**What is needed:**
Indicate how many lines in the listing below contain the word "exists". No other output is permitted.

**Excerpted records:**
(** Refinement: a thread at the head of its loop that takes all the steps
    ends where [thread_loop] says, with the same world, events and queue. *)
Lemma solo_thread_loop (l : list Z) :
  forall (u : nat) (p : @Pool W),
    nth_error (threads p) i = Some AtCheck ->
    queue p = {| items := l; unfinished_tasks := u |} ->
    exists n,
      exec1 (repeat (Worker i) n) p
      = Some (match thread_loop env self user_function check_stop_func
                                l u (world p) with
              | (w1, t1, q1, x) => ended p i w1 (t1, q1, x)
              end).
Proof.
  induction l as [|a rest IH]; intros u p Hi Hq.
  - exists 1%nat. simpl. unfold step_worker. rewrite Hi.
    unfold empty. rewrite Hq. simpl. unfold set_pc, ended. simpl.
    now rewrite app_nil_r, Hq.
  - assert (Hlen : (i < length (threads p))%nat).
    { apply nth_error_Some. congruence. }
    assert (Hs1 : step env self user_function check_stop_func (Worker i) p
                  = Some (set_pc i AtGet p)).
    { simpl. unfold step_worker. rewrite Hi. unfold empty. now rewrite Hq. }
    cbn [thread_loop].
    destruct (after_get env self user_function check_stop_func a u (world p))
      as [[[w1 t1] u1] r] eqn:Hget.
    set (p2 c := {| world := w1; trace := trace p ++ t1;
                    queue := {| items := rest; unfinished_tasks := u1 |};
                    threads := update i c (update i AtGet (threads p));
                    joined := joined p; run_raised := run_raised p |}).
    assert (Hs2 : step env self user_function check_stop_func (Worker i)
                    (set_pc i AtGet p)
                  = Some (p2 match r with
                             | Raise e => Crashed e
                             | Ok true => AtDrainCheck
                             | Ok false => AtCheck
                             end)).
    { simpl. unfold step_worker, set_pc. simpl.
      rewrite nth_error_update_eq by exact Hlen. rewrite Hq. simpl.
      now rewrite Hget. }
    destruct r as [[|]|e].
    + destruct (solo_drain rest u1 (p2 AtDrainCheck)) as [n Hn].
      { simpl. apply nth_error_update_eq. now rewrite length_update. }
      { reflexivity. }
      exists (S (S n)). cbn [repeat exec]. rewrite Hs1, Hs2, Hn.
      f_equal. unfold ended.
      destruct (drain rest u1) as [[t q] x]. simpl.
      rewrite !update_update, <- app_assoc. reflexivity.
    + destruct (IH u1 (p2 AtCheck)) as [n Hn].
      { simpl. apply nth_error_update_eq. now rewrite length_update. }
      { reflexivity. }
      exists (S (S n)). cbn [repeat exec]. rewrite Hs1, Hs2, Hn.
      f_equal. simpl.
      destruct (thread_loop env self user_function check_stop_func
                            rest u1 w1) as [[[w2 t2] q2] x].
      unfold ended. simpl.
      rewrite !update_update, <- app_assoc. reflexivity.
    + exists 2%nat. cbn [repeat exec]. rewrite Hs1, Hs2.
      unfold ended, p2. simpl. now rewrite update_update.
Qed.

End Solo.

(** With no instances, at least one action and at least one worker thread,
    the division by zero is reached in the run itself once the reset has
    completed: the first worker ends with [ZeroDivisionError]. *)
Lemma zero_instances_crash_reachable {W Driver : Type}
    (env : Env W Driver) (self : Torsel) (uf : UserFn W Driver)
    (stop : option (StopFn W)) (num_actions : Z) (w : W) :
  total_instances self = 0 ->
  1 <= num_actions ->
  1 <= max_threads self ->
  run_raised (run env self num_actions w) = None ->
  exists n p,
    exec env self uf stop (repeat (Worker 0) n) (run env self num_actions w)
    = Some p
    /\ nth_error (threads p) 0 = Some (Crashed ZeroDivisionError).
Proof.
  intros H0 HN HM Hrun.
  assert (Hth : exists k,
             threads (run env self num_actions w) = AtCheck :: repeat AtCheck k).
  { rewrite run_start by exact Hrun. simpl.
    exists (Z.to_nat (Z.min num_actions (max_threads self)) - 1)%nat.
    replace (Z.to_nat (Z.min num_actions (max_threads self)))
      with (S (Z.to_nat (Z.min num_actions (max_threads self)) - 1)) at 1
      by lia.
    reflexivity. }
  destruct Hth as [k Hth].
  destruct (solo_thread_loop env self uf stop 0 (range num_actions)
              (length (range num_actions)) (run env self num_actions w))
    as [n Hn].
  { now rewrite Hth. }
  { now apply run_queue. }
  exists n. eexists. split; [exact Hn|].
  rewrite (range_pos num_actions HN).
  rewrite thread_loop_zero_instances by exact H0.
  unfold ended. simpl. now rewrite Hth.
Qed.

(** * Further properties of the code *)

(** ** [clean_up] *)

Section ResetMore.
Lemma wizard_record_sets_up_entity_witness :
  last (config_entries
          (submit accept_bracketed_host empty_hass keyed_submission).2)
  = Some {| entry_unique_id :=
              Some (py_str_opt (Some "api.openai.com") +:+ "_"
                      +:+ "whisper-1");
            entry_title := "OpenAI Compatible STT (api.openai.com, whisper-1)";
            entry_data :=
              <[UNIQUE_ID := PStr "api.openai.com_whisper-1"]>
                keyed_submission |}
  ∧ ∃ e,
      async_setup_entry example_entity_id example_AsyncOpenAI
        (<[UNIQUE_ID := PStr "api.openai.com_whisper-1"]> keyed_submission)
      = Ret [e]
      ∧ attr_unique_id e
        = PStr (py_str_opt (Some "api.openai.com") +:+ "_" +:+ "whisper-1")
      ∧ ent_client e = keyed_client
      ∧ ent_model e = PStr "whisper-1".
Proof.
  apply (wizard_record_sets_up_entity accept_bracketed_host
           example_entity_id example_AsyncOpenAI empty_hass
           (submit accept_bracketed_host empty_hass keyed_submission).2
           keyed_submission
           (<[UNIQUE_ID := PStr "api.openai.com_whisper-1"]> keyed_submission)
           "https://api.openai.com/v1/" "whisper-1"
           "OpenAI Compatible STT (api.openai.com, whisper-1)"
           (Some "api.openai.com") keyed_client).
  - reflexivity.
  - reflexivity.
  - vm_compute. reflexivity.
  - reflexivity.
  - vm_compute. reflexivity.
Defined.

**Reply to the exercise:**
9